WORK REQUIRED
Whatever appears in the records, write it out again exactly.

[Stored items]
********************
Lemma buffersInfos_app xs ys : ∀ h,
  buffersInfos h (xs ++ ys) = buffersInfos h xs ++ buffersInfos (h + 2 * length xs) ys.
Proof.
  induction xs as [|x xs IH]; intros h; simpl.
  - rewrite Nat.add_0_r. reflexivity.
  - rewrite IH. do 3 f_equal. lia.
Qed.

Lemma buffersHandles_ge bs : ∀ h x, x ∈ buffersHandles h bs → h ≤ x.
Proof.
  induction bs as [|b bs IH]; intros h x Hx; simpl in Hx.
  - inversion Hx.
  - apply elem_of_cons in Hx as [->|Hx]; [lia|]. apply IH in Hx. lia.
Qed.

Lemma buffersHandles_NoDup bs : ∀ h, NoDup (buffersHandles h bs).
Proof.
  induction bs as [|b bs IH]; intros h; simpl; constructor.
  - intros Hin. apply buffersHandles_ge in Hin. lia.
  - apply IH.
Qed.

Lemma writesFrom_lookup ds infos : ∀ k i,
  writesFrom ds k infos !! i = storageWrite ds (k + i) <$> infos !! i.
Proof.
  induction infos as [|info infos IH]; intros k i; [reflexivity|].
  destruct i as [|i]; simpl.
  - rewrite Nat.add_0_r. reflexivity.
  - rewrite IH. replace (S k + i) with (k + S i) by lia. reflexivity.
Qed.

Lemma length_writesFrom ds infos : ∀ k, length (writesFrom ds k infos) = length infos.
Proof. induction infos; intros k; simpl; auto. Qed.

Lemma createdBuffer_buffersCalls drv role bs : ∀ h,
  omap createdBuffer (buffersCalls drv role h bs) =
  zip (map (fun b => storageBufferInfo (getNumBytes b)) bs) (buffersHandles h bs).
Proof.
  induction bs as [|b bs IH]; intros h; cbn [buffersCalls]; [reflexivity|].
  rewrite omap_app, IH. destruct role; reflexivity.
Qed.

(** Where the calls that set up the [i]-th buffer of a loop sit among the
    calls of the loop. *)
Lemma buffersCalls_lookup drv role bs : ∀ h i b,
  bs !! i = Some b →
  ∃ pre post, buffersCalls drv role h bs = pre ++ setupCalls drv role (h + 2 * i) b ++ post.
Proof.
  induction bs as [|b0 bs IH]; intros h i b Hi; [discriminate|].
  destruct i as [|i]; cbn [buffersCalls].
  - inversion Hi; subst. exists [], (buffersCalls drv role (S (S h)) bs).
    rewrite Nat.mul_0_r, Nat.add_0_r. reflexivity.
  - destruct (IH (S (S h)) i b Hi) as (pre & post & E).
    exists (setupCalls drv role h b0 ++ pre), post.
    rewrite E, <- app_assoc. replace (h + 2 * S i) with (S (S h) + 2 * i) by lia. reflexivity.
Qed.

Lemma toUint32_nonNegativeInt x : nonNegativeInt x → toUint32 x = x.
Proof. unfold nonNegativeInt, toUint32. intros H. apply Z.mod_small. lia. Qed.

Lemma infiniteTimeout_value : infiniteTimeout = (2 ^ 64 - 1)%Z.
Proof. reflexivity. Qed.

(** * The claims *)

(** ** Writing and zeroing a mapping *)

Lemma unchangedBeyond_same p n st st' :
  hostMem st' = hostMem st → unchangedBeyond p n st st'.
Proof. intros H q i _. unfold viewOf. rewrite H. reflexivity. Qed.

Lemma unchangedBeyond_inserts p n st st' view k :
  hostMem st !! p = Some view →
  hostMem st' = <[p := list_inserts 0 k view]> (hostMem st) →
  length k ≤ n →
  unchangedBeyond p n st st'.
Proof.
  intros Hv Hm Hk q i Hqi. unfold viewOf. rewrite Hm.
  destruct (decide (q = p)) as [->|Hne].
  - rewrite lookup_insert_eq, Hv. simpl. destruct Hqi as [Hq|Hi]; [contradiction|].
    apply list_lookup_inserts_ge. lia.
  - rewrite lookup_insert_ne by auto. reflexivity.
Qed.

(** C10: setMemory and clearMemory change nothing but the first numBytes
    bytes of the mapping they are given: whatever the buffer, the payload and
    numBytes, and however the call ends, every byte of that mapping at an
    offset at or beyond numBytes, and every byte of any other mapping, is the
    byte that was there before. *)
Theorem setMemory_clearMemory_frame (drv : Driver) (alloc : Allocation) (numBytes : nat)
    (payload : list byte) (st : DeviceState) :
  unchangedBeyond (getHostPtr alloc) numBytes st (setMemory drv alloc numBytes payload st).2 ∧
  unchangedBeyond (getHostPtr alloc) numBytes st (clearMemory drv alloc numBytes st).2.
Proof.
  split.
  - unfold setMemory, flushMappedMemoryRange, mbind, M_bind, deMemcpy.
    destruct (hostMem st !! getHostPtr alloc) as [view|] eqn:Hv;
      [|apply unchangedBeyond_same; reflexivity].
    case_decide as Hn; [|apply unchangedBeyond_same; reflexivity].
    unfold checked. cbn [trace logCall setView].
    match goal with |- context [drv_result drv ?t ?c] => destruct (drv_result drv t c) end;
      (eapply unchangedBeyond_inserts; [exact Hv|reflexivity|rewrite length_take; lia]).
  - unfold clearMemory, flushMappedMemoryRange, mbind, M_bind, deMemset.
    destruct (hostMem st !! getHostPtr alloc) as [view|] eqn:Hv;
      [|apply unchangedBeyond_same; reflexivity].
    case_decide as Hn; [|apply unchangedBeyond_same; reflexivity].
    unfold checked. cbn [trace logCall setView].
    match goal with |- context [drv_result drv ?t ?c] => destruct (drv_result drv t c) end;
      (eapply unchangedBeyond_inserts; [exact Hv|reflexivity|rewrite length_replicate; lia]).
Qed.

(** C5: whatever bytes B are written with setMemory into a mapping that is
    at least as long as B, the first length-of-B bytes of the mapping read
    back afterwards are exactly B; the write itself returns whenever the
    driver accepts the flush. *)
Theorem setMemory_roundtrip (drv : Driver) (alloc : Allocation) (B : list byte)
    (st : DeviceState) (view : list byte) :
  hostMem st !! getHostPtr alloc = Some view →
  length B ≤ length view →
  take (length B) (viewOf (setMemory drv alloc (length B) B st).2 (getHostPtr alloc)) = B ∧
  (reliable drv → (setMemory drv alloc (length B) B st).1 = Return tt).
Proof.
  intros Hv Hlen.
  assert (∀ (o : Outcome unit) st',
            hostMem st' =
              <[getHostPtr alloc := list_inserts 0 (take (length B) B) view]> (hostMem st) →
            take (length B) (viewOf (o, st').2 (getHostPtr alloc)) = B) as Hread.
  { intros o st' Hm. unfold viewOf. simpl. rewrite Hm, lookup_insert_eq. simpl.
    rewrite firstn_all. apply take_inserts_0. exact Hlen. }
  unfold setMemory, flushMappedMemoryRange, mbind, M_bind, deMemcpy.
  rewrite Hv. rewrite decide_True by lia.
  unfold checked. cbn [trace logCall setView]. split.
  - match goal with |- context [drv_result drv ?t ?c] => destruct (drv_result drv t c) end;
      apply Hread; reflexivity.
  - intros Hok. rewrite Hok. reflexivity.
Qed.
********************
RESULT
Lemma buffersInfos_app xs ys : ∀ h,
  buffersInfos h (xs ++ ys) = buffersInfos h xs ++ buffersInfos (h + 2 * length xs) ys.
Proof.
  induction xs as [|x xs IH]; intros h; simpl.
  - rewrite Nat.add_0_r. reflexivity.
  - rewrite IH. do 3 f_equal. lia.
Qed.

Lemma buffersHandles_ge bs : ∀ h x, x ∈ buffersHandles h bs → h ≤ x.
Proof.
  induction bs as [|b bs IH]; intros h x Hx; simpl in Hx.
  - inversion Hx.
  - apply elem_of_cons in Hx as [->|Hx]; [lia|]. apply IH in Hx. lia.
Qed.

Lemma buffersHandles_NoDup bs : ∀ h, NoDup (buffersHandles h bs).
Proof.
  induction bs as [|b bs IH]; intros h; simpl; constructor.
  - intros Hin. apply buffersHandles_ge in Hin. lia.
  - apply IH.
Qed.

Lemma writesFrom_lookup ds infos : ∀ k i,
  writesFrom ds k infos !! i = storageWrite ds (k + i) <$> infos !! i.
Proof.
  induction infos as [|info infos IH]; intros k i; [reflexivity|].
  destruct i as [|i]; simpl.
  - rewrite Nat.add_0_r. reflexivity.
  - rewrite IH. replace (S k + i) with (k + S i) by lia. reflexivity.
Qed.

Lemma length_writesFrom ds infos : ∀ k, length (writesFrom ds k infos) = length infos.
Proof. induction infos; intros k; simpl; auto. Qed.

Lemma createdBuffer_buffersCalls drv role bs : ∀ h,
  omap createdBuffer (buffersCalls drv role h bs) =
  zip (map (fun b => storageBufferInfo (getNumBytes b)) bs) (buffersHandles h bs).
Proof.
  induction bs as [|b bs IH]; intros h; cbn [buffersCalls]; [reflexivity|].
  rewrite omap_app, IH. destruct role; reflexivity.
Qed.

(** Where the calls that set up the [i]-th buffer of a loop sit among the
    calls of the loop. *)
Lemma buffersCalls_lookup drv role bs : ∀ h i b,
  bs !! i = Some b →
  ∃ pre post, buffersCalls drv role h bs = pre ++ setupCalls drv role (h + 2 * i) b ++ post.
Proof.
  induction bs as [|b0 bs IH]; intros h i b Hi; [discriminate|].
  destruct i as [|i]; cbn [buffersCalls].
  - inversion Hi; subst. exists [], (buffersCalls drv role (S (S h)) bs).
    rewrite Nat.mul_0_r, Nat.add_0_r. reflexivity.
  - destruct (IH (S (S h)) i b Hi) as (pre & post & E).
    exists (setupCalls drv role h b0 ++ pre), post.
    rewrite E, <- app_assoc. replace (h + 2 * S i) with (S (S h) + 2 * i) by lia. reflexivity.
Qed.

Lemma toUint32_nonNegativeInt x : nonNegativeInt x → toUint32 x = x.
Proof. unfold nonNegativeInt, toUint32. intros H. apply Z.mod_small. lia. Qed.

Lemma infiniteTimeout_value : infiniteTimeout = (2 ^ 64 - 1)%Z.
Proof. reflexivity. Qed.

(** * The claims *)

(** ** Writing and zeroing a mapping *)

Lemma unchangedBeyond_same p n st st' :
  hostMem st' = hostMem st → unchangedBeyond p n st st'.
Proof. intros H q i _. unfold viewOf. rewrite H. reflexivity. Qed.

Lemma unchangedBeyond_inserts p n st st' view k :
  hostMem st !! p = Some view →
  hostMem st' = <[p := list_inserts 0 k view]> (hostMem st) →
  length k ≤ n →
  unchangedBeyond p n st st'.
Proof.
  intros Hv Hm Hk q i Hqi. unfold viewOf. rewrite Hm.
  destruct (decide (q = p)) as [->|Hne].
  - rewrite lookup_insert_eq, Hv. simpl. destruct Hqi as [Hq|Hi]; [contradiction|].
    apply list_lookup_inserts_ge. lia.
  - rewrite lookup_insert_ne by auto. reflexivity.
Qed.

(** C10: setMemory and clearMemory change nothing but the first numBytes
    bytes of the mapping they are given: whatever the buffer, the payload and
    numBytes, and however the call ends, every byte of that mapping at an
    offset at or beyond numBytes, and every byte of any other mapping, is the
    byte that was there before. *)
Theorem setMemory_clearMemory_frame (drv : Driver) (alloc : Allocation) (numBytes : nat)
    (payload : list byte) (st : DeviceState) :
  unchangedBeyond (getHostPtr alloc) numBytes st (setMemory drv alloc numBytes payload st).2 ∧
  unchangedBeyond (getHostPtr alloc) numBytes st (clearMemory drv alloc numBytes st).2.
Proof.
  split.
  - unfold setMemory, flushMappedMemoryRange, mbind, M_bind, deMemcpy.
    destruct (hostMem st !! getHostPtr alloc) as [view|] eqn:Hv;
      [|apply unchangedBeyond_same; reflexivity].
    case_decide as Hn; [|apply unchangedBeyond_same; reflexivity].
    unfold checked. cbn [trace logCall setView].
    match goal with |- context [drv_result drv ?t ?c] => destruct (drv_result drv t c) end;
      (eapply unchangedBeyond_inserts; [exact Hv|reflexivity|rewrite length_take; lia]).
  - unfold clearMemory, flushMappedMemoryRange, mbind, M_bind, deMemset.
    destruct (hostMem st !! getHostPtr alloc) as [view|] eqn:Hv;
      [|apply unchangedBeyond_same; reflexivity].
    case_decide as Hn; [|apply unchangedBeyond_same; reflexivity].
    unfold checked. cbn [trace logCall setView].
    match goal with |- context [drv_result drv ?t ?c] => destruct (drv_result drv t c) end;
      (eapply unchangedBeyond_inserts; [exact Hv|reflexivity|rewrite length_replicate; lia]).
Qed.

(** C5: whatever bytes B are written with setMemory into a mapping that is
    at least as long as B, the first length-of-B bytes of the mapping read
    back afterwards are exactly B; the write itself returns whenever the
    driver accepts the flush. *)
Theorem setMemory_roundtrip (drv : Driver) (alloc : Allocation) (B : list byte)
    (st : DeviceState) (view : list byte) :
  hostMem st !! getHostPtr alloc = Some view →
  length B ≤ length view →
  take (length B) (viewOf (setMemory drv alloc (length B) B st).2 (getHostPtr alloc)) = B ∧
  (reliable drv → (setMemory drv alloc (length B) B st).1 = Return tt).
Proof.
  intros Hv Hlen.
  assert (∀ (o : Outcome unit) st',
            hostMem st' =
              <[getHostPtr alloc := list_inserts 0 (take (length B) B) view]> (hostMem st) →
            take (length B) (viewOf (o, st').2 (getHostPtr alloc)) = B) as Hread.
  { intros o st' Hm. unfold viewOf. simpl. rewrite Hm, lookup_insert_eq. simpl.
    rewrite firstn_all. apply take_inserts_0. exact Hlen. }
  unfold setMemory, flushMappedMemoryRange, mbind, M_bind, deMemcpy.
  rewrite Hv. rewrite decide_True by lia.
  unfold checked. cbn [trace logCall setView]. split.
  - match goal with |- context [drv_result drv ?t ?c] => destruct (drv_result drv t c) end;
      apply Hread; reflexivity.
  - intros Hok. rewrite Hok. reflexivity.
Qed.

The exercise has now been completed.